Towards Equity-Centered Care

A “Health in All Policies” framework has been touted in the past few years as a strategy to illuminate the intersections between public health and other areas of civic life. It’s one way to incorporate health metrics into existing and proposed public policy – from education to transportation. But the question is, will it work?

It seems fairly obvious that health-centric framing may obstruct interdisciplinary collaboration. But at a more fundamental level, will replacing multivariate, silo’d interests with the singularity of health effectively capture the complexity necessary to create shared agendas across public sectors?

The short answer is no. Here’s why and how we got here.

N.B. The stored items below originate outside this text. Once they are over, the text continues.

Lemma kernel_layout_ok sy cpu memory heap stack tf : memory_ok memory -> symbols_ok sy ->
  KERNEL_HEAP_START + Z.of_nat (length heap) * 4096 <= KERNEL_STACK_START - KERNEL_STACK_STARTING_SIZE -> length stack = 16%nat -> length tf = 1%nat -> Forall frame_ok (stack ++ heap ++ tf) ->
  Forall area_ok (kernel_layout sy cpu memory heap stack tf) /\ StronglySorted below (kernel_layout sy cpu memory heap stack tf).
Proof.
  intros Hme Hsy Hh Hs Ht Hf. rewrite !Forall_app in Hf. destruct Hf as (Hf1 & Hf2 & Hf3). destruct (mmio_areas_ok cpu) as [Hm1 Hm2].
  destruct (memory_area_ok memory Hme) as [Om Em]. pose proof (trampoline_ok sy Hsy) as Ot. destruct Hme as [_ _ Hr Htop]. destruct Hsy as [[A1 A2] [B1 B2] [C1 C2] [D1 D2] Hheap [E1 E2] _ _].
  destruct (npages_end _ _ A1 (proj2 A2)) as [_ A3]. destruct (npages_end _ _ B1 (proj2 B2)) as [_ B3].
  destruct (npages_end _ _ C1 (proj2 C2)) as [_ C3]. destruct (npages_end _ _ D1 (proj2 D2)) as [_ D3].
  destruct (segment_ok (_text_start sy) (_text_end sy) (or_flags [READ; EXECUTE; ACCESSED])) as [O1 X1]; [lia..|].
  destruct (segment_ok (_rodata_start sy) (_rodata_end sy) (or_flags [READ; ACCESSED])) as [O2 X2]; [lia..|].
  destruct (segment_ok (_data_start sy) (_data_end sy) (data_flags cpu)) as [O3 X3]; [lia..|].
  destruct (segment_ok (_bss_start sy) (_bss_end sy) (data_flags cpu)) as [O4 X4]; [lia..|].
  assert (Hhigh : 2 ^ 38 <= HIGH_HALF_PHYS_START) by done. split.
  - apply Forall_app_2; [eapply Forall_impl; [exact Hm1|by intros a [? _]]|].
    repeat (apply Forall_cons_2; [first [done|apply small_ok; [done|done| |done]; first [rewrite ?Hs, ?Ht; done|unfold USIZE; clear -Hh; unfold KERNEL_STACK_START, KERNEL_STACK_STARTING_SIZE, HIGH_HALF_PHYS_START in Hh; lia]]|]). done.
  - apply (sorted_app _ _ 0x8000_0000); [done| |eapply Forall_impl; [exact Hm1|by intros a [_ ?]]|].
    + apply Sorted_StronglySorted; [apply _|].
      assert (X5 : forall v fs f, aend (mkArea v Size4K fs f) = v + Z.of_nat (length fs) * 4096) by done.
      repeat (apply Sorted_cons || apply Sorted_nil || apply HdRel_cons || apply HdRel_nil); unfold below; rewrite ?Em, ?X1, ?X2, ?X3, ?X4, ?X5, ?Hs, ?Ht;
        cbn [av segment fixed_area trampoline_area memory_area];
        unfold KERNEL_STACK_START, KERNEL_STACK_STARTING_SIZE, TRAMPOLINE_TRAP_FRAME, TRAP_FRAME_SIZE, HIGH_HALF_PHYS_START, KERNEL_HEAP_START in *; lia.
    + unfold KERNEL_STACK_START, KERNEL_STACK_STARTING_SIZE, TRAMPOLINE_TRAP_FRAME, TRAP_FRAME_SIZE, HIGH_HALF_PHYS_START, KERNEL_HEAP_START in *.
      repeat (apply Forall_cons_2; [cbn [av segment fixed_area trampoline_area memory_area]; lia|]). done.
Qed.
Lemma context_switch_transparent_witness :
  CURRENT_THREAD (kern (demo [op_yield None])) = Some 2 /\
  exists t, table (kern (demo [op_yield None; op_yield (Some [])])) !! 1 = Some t /\
    regs (hart (kern (demo [op_yield None; op_yield (Some [])]))) = demo_regs.
Proof.
  split; [by vm_compute|].
  destruct (context_switch_transparent (demo []) (demo [op_yield None])
    (demo [op_yield None; op_yield (Some [])]) 1 (op_yield None)) as (t & Ht & Hr & _).
  - apply (demo_reachable []). by vm_compute.
  - by vm_compute.
  - done.
  - done.
  - by vm_compute.
  - eapply (off_step 1 _ (demo [op_yield None]) _ (op_yield (Some []))); [apply off_refl|by vm_compute| |by vm_compute].
    exists 2. split; [by vm_compute|done].
  - by vm_compute.
  - exists t. split; [done|]. rewrite Hr. by vm_compute.
Defined.

Lemma receive_no_lost_wakeup_witness :
  exists t, table (kern (demo [op_receive; op_send 1 (mkMessage 2 99)])) !! 1 = Some t /\
    inbox t = [mkMessage 2 99] /\ (state t = Blocked -> inbox t = []).
Proof.
  destruct (receive_no_lost_wakeup (demo []) (demo [op_receive])
    (demo [op_receive; op_send 1 (mkMessage 2 99)]) 1
    (mkThread 1 Running (mkContext 2129920 256 0 0 0 0 0 0 0 0 0 0 0 0) (2097152, 32768) [] None))
    as (t & Ht & Hb & _).
  - apply (demo_reachable []). by vm_compute.
  - by vm_compute.
  - done.
  - by vm_compute.
  - done.
  - by vm_compute.
  - eapply (off_step 1 _ (demo [op_receive]) _ (op_send 1 (mkMessage 2 99)));
      [apply off_refl|by vm_compute|done|by vm_compute].
  - exists t. split_and!; [done| |done]. revert Ht. vm_compute. by intros [= <-].
Defined.

Lemma urgent_runs_target_next_witness :
  exists k', send_message_urgent 1 (mkMessage 2 7) (kern (demo [op_receive])) = Ret k' /\
    CURRENT_THREAD k' = Some 1.
Proof.
  destruct (urgent_runs_target_next (demo [op_receive]) 2 1
    (mkThread 1 Blocked demo_regs (2097152, 32768) [] None) (mkMessage 2 7)) as (k' & E & Hc & _).
  - apply (demo_reachable [op_receive]). by vm_compute.
  - by vm_compute.
  - done.
  - by vm_compute.
  - done.
  - exists k'. split; [exact E|exact Hc].
Defined.

End Thr.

The former structure of medical education and training was rooted in the idea that the greatest knowledge in medicine was best revealed through individual patient inquiry and the greatest challenges in the field were best understood and addressed through individual clinician excellence. So clinicians were evaluated based on their individual aptitude, patients were assessed based on their isolated symptoms, and each sector of the health and human service network operated in silos, training and treating pieces of the problem, without ever quite appreciating the inter-connected whole.

This paradigm of education and practice placed clinicians at the center of care and patients and allied partners at the periphery. Allied learners were taught separately and systems communicated poorly, both of which resulted in fragmentation – in how problems were evaluated and in how care was delivered.

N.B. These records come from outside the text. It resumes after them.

(* ===== verification/Block.v ===== *)
(** * The block layer: partition table, volumes and the block cache

    Models [src/src/block/partition.rs] (Module [Mbr]), the volumes of
    [src/src/block/volume/] and [src/src/block/disk/mod.rs] (Module [Vol]) and
    the block cache [src/src/block/cache.rs] (Module [Cached]).  A volume is an
    instance of [Vol.BlockVolume]; what a client proves against the interface
    holds for a partition, a whole disk and a cached volume alike. *)

From S2P Require Import Prelude Bytes Collections Dispatcher.

Module Mbr.

Definition MBR_SIGNATURE : Z := 0xaa55.
Definition MBR_SIGNATURE_OFFSET : Z := 510.
Definition MBR_PARTITION_TABLE_OFFSET : Z := 446.
Definition MBR_PARTITION_ENTRY_SIZE : Z := 16.
Definition PARTITION_TYPE_OFFSET : Z := 4.
Definition PARTITION_LBA_OFFSET : Z := 8.
Definition PARTITION_SECTORS_OFFSET : Z := 12.

Record Partition := mkPartition { number : Z; lba_start : Z; num_sectors : Z }.

(** [u16::from_le_bytes(l[o..o + 2])], [u32::from_le_bytes(l[o..o + 4])] *)
Definition le_at (n : Z) (l : list Z) (o : Z) : outcome Z :=
  let! s := slice l o (o + n) in Ret (from_le s).

(** One turn of the loop over the four entries. *)
Definition parse_entry (block0 : list Z) (acc : list Partition) (i : Z) : outcome (list Partition) :=
  let offset := MBR_PARTITION_TABLE_OFFSET + i * MBR_PARTITION_ENTRY_SIZE in
  let! entry_bytes := slice block0 offset (offset + MBR_PARTITION_ENTRY_SIZE) in
  let! partition_type := expect (entry_bytes !! Z.to_nat PARTITION_TYPE_OFFSET) in
  let! lba_start := le_at 4 entry_bytes PARTITION_LBA_OFFSET in
  let! num_sectors := le_at 4 entry_bytes PARTITION_SECTORS_OFFSET in
  if (partition_type =? 0) && (num_sectors =? 0) then Ret acc
  else Ret (acc ++ [mkPartition (i + 1) lba_start num_sectors]).

Definition parse_mbr (block0 : list Z) : outcome (list Partition) :=
  let! signature := le_at 2 block0 MBR_SIGNATURE_OFFSET in
  if negb (signature =? MBR_SIGNATURE) then Ret []
  else ofold (parse_entry block0) [0; 1; 2; 3] [].

(** ** Partition tables on disk *)

(** An entry: the boot flag and first CHS address, the type, the last CHS
    address, the first sector and the number of sectors. *)
Record entry := mkEntry { pre : list Z; ptype : Z; chs : list Z; lba : Z; sectors : Z }.

Definition entry_ok (e : entry) : Prop :=
  length (pre e) = 4%nat /\ length (chs e) = 3%nat /\ 0 <= lba e < U32 /\ 0 <= sectors e < U32.

Definition encode (e : entry) : list Z :=
  pre e ++ [ptype e] ++ chs e ++ to_le 4 (lba e) ++ to_le 4 (sectors e).

Definition image (code : list Z) (e1 e2 e3 e4 : entry) : list Z :=
  code ++ encode e1 ++ encode e2 ++ encode e3 ++ encode e4 ++ [0x55; 0xaa].

Definition present (e : entry) : bool := negb ((ptype e =? 0) && (sectors e =? 0)).

Definition listed (i : Z) (e : entry) : list Partition :=
  if present e then [mkPartition (i + 1) (lba e) (sectors e)] else [].

Lemma encode_len e : entry_ok e -> length (encode e) = 16%nat.
Proof. intros (H1 & H2 & _). unfold encode. rewrite !length_app, !to_le_len. simpl. lia. Qed.

Lemma le_at_app n l1 x l3 o : o = Z.of_nat (length l1) -> 0 <= x < 256 ^ Z.of_nat n ->
  le_at (Z.of_nat n) (l1 ++ to_le n x ++ l3) o = Ret x.
Proof.
  intros -> Hx. unfold le_at. rewrite (slice_app l1 (to_le n x)); [|done|by rewrite to_le_len].
  cbn [obind]. by rewrite from_to_le.
Qed.

Lemma parse_entry_ok code e rest acc i : entry_ok e ->
  Z.of_nat (length code) = MBR_PARTITION_TABLE_OFFSET + i * MBR_PARTITION_ENTRY_SIZE ->
  parse_entry (code ++ encode e ++ rest) acc i = Ret (acc ++ listed i e).
Proof.
  intros He Hc. pose proof (encode_len e He) as Hlen. unfold parse_entry.
  rewrite (slice_app code (encode e)); [|done|by rewrite Hlen]. cbn [obind].
  destruct He as (H1 & H2 & H3 & H4). unfold encode.
  replace ((pre e ++ _) !! Z.to_nat PARTITION_TYPE_OFFSET) with (Some (ptype e)).
  2: { symmetry. apply (list_lookup_middle (pre e) _ (ptype e)). by rewrite H1. }
  cbn [obind expect].
  assert (E1 : le_at 4 (pre e ++ [ptype e] ++ chs e ++ to_le 4 (lba e) ++ to_le 4 (sectors e)) PARTITION_LBA_OFFSET
               = Ret (lba e)).
  { rewrite !(assoc_L (++)), <- (assoc_L (++) _ (to_le 4 (lba e))). apply (le_at_app 4).
    - rewrite !length_app. simpl. rewrite H1, H2. done.
    - unfold U32 in H3. simpl. lia. }
  assert (E2 : le_at 4 (pre e ++ [ptype e] ++ chs e ++ to_le 4 (lba e) ++ to_le 4 (sectors e)) PARTITION_SECTORS_OFFSET
               = Ret (sectors e)).
  { rewrite !(assoc_L (++)), <- (app_nil_r (to_le 4 (sectors e))). apply (le_at_app 4).
    - rewrite !length_app, to_le_len. simpl. rewrite H1, H2. done.
    - unfold U32 in H4. simpl. lia. }
  rewrite E1, E2. cbn [obind]. unfold listed, present.
  destruct ((ptype e =? 0) && (sectors e =? 0)); cbn [negb]; [by rewrite app_nil_r|done].
Qed.

(** Reading back a partition table gives the partitions written: for any
    boot code and any four entries, whatever their flags and CHS fields,
    parsing the sector yields exactly the entries that are not empty, in
    order, numbered by their position. *)
Theorem parse_mbr_roundtrip code e1 e2 e3 e4
    (Hc : length code = 446%nat) (H1 : entry_ok e1) (H2 : entry_ok e2) (H3 : entry_ok e3) (H4 : entry_ok e4) :
  parse_mbr (image code e1 e2 e3 e4) = Ret (listed 0 e1 ++ listed 1 e2 ++ listed 2 e3 ++ listed 3 e4).
Proof.
  assert (Hsig : le_at 2 (image code e1 e2 e3 e4) MBR_SIGNATURE_OFFSET = Ret MBR_SIGNATURE).
  { unfold image. rewrite !(assoc_L (++)), <- (app_nil_r [_; _]).
    apply (le_at_app 2 _ MBR_SIGNATURE []); [|done].
    rewrite !length_app, !encode_len, Hc by done. done. }
  unfold parse_mbr. rewrite Hsig. unfold image. cbn [obind negb Z.eqb ofold].
  replace (MBR_SIGNATURE =? MBR_SIGNATURE) with true by done. cbn [negb].
  rewrite (parse_entry_ok code e1) by (done || by rewrite Hc). cbn [obind].
  rewrite (assoc_L (++) code), (parse_entry_ok (code ++ encode e1) e2)
    by (done || by rewrite !length_app, !encode_len, Hc). cbn [obind].
  rewrite (assoc_L (++) (code ++ _)), (parse_entry_ok ((code ++ encode e1) ++ encode e2) e3)
    by (done || by rewrite !length_app, !encode_len, Hc). cbn [obind].
  rewrite (assoc_L (++) ((code ++ _) ++ _)), (parse_entry_ok (((code ++ encode e1) ++ encode e2) ++ encode e3) e4)
    by (done || by rewrite !length_app, !encode_len, Hc). cbn [obind].
  by rewrite <- !(assoc_L (++)).
Qed.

A more recent iteration of this care ecosystem, like the “Health in All Policies” approach, now places patients and health at the center of delivery models and public policy strategies to treat disease and advance wellness. These patient-driven, health-specific metrics ensure that systems are oriented to serve and public policies are structured to mitigate health impacts.

However increased focus on individual patient outcomes may obscure population-level drivers of health disparities and unilateral dependence on health as the primary outcome, may ostracize allied disciplines, institutions, and learners whose work or study contributes to advanced understanding of human behavior and the complex relationships between structural environments and the pathophysiology of disease.

The bottom line is: the intricate problems that threaten child and community health will not be solved by the individual capacity of excellent clinicians or public servants, but rather by the ability of leaders to organize interdisciplinary teams that learn, work, communicate ideas, translate interventions, and are evaluated across shared infrastructures, in the service of shared outcomes.

If identifying health as the primary outcome of interest or individual patients as the primary drivers of systemic priorities, alienate important partners and dilute the input of minority populations, it is time for a new centering principle. In my mind, that principle should be equity.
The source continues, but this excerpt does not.